## Problem
Every line below containing the word "then" should be found and copied.
*** Available data ***
Fixpoint md5_wd_loop (fuel : nat) (ctx : md5_context) (input : list Z) (chunk_sz : Z) : res md5_context :=
  if (length input =? 0)%nat then mret ctx
  else
    match fuel with
    | O => OutOfFuel
    | S fuel =>
        let chunk := Z.of_nat (length input) in
        let chunk := Z.to_nat (if chunk_sz <? chunk then chunk_sz else chunk) in
        md5_wd_loop fuel (MD5Update ctx (take chunk input)) (drop chunk input) chunk_sz
    end.
Definition md5_wd (inb input : list Z) (chunk_sz : Z) : res (list Z) :=
  ctx ← md5_wd_loop (length input) (MD5Init inb) input chunk_sz; mret (MD5Final ctx).

(** ** RFC 1321 *)

(** The sine of [x], times 2^200, by its series. *)
Fixpoint sine_series (n : nat) (k x term : Z) : Z :=
  match n with O => 0 | S n => term + sine_series n (k + 2) x (- (term * x * x) / ((k + 1) * (k + 2))) end.
Definition sine (x : Z) : Z := sine_series 160 1 x (x * 2 ^ 200).

(** The integer part of 4294967296 times abs(sin(i)), 3.4. *)
Definition T_table : list Z := map (fun i => Z.abs (sine (Z.of_nat i)) / 2 ^ 168) (seq 1 64).

Definition round_f (t : nat) (x y z : Z) : Z :=
  match (t / 16)%nat with
  | O => Z.lor (Z.land x y) (Z.land (Z.lnot x) z)
  | 1%nat => Z.lor (Z.land x z) (Z.land y (Z.lnot z))
  | 2%nat => Z.lxor (Z.lxor x y) z
  | _ => Z.lxor y (Z.lor x (Z.lnot z))
  end.
Definition word_of (t : nat) : nat :=
  match (t / 16)%nat with O => t | 1%nat => (5 * t + 1) mod 16 | 2%nat => (3 * t + 5) mod 16 | _ => (7 * t) mod 16 end%nat.
Definition distance (t : nat) : Z :=
  nth (t mod 4) (match (t / 16)%nat with O => [7; 12; 17; 22] | 1%nat => [5; 9; 14; 20] | 2%nat => [4; 11; 16; 23] | _ => [6; 10; 15; 21] end) 0.

(** a = b + ((a + F(b,c,d) + X[k] + T[i]) <<< s), and the next one has (d, a, b, c). *)
Definition md5_round (x : list Z) (v : list Z) (t : nat) : list Z :=
  match v with
  | [a; b; c; d] => [d; u32 (b + rotl (u32 (a + round_f t b c d + nth (word_of t) x 0 + nth t T_table 0)) (distance t)); b; c]
  | _ => v
  end.
Definition le_words (b : list Z) : list Z := byteReverse b 16.
Definition compress_md5 (h b : list Z) : list Z :=
  zip_with (fun s r => u32 (s + r)) h (fold_left (md5_round (le_words b)) (seq 0 64) h).

(** 3.1, 3.2. *)
Definition pad_le (m : list Z) : list Z :=
  let n := Z.of_nat (length m) in
  let bits := u64 (8 * n) in
  m ++ [0x80] ++ replicate (Z.to_nat ((55 - n) mod 64)) 0 ++ PUT_UINT32_LE (u32 bits) ++ PUT_UINT32_LE (bits / 4294967296).
Definition MD5 (m : list Z) : list Z :=
  flat_map PUT_UINT32_LE (fold_left compress_md5 (blocks (pad_le m)) [0x67452301; 0xefcdab89; 0x98badcfe; 0x10325476]).

Definition of_hex (h : list Z) : list Z := flat_map (fun n => rev (PUT_UINT32_LE n)) h.

Example md5_abc : md5 (replicate 64 7) (zs "abc") = of_hex [0x90015098; 0x3cd24fb0; 0xd6963f7d; 0x28e17f72].
Proof. vm_compute. reflexivity. Qed.
Example md5_abc_spec : MD5 (zs "abc") = of_hex [0x90015098; 0x3cd24fb0; 0xd6963f7d; 0x28e17f72].
Proof. vm_compute. reflexivity. Qed.

(** ** The rows are the rounds *)

(** After [t] rows the variable [i] is in register [(i - t) mod 4]. *)
Definition turned (j : nat) (v : list Z) : list Z := drop j v ++ take j v.
Definition row_args (t : nat) : list nat := map (fun i => (i + (4 - t mod 4)) mod 4)%nat (seq 0 4).
Definition row_f (t : nat) : Z -> Z -> Z -> Z := match (t / 16)%nat with O => F1 | 1%nat => F2 | 2%nat => F3 | _ => F4 end.
Definition row_at (t : nat) : row := (row_f t, row_args t, word_of t, nth t T_table 0, distance t).

Lemma md5_rows_table : md5_rows = map row_at (seq 0 64).
Proof. vm_compute. reflexivity. Qed.

Lemma row_f_round t x y z : row_f t x y z = round_f t x y z.
Proof. unfold row_f, round_f. destruct (t / 16)%nat as [|[|[|n]]]; unfold F1, F2, F1, F3, F4; try done; by_bits. Qed.

Lemma md5_step_sum a f x c : u32 (a + (f + u32 (x + c))) = u32 (a + f + x + c).
Proof. unfold u32. zmod. Qed.

Lemma md5_step_round x j v t : (j < 4)%nat -> length v = 4%nat ->
  MD5STEP x (turned j v) (row_f t, map (fun i => (i + (4 - j)) mod 4)%nat (seq 0 4), word_of t, nth t T_table 0, distance t) = turned (S j) (md5_round x v t).
Proof.
  intros Hj Hv. do 4 (destruct v as [|? v]; [done|]). destruct v; [|done].
  do 4 (destruct j as [|j]; [unfold MD5STEP; cbn -[Z.add Z.sub u32 Z.lor Z.shiftl Z.shiftr row_f round_f word_of T_table distance nth]; unfold turned;
    cbn -[Z.add Z.sub u32 Z.lor Z.shiftl Z.shiftr row_f round_f word_of T_table distance]; rewrite md5_step_sum, row_f_round; unfold rotl; rewrite (Z.add_comm (Z.lor _ _)); reflexivity|]). lia.
Qed.

Lemma md5_round_length x v t : length v = 4%nat -> length (md5_round x v t) = 4%nat.
Proof. intros Hv. do 4 (destruct v as [|? v]; [done|]). by destruct v. Qed.

Lemma md5_turned_mod t v : length v = 4%nat -> turned (S (t mod 4)) v = turned (S t mod 4) v.
Proof.
  intros Hv. pose proof (Nat.mod_upper_bound t 4 ltac:(lia)). destruct (decide (t mod 4 = 3)%nat) as [E|E].
  - rewrite E. replace (S t mod 4)%nat with 0%nat.
    + unfold turned. rewrite drop_0, take_0, app_nil_r. by rewrite drop_ge, take_ge by lia.
    + rewrite (Nat.div_mod_eq t 4), E. replace (S (4 * (t / 4) + 3)) with ((t / 4 + 1) * 4)%nat by lia. by rewrite Nat.Div0.mod_mul.
  - replace (S t mod 4)%nat with (S (t mod 4)); [done|]. rewrite (Nat.div_mod_eq t 4) at 2.
    replace (S (4 * (t / 4) + t mod 4)) with (S (t mod 4) + (t / 4) * 4)%nat by lia. rewrite Nat.Div0.mod_add. symmetry. apply Nat.mod_small. lia.
Qed.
*** End of Available data ***
## Solution for this task
  if (length input =? 0)%nat then mret ctx
        let chunk := Z.to_nat (if chunk_sz <? chunk then chunk_sz else chunk) in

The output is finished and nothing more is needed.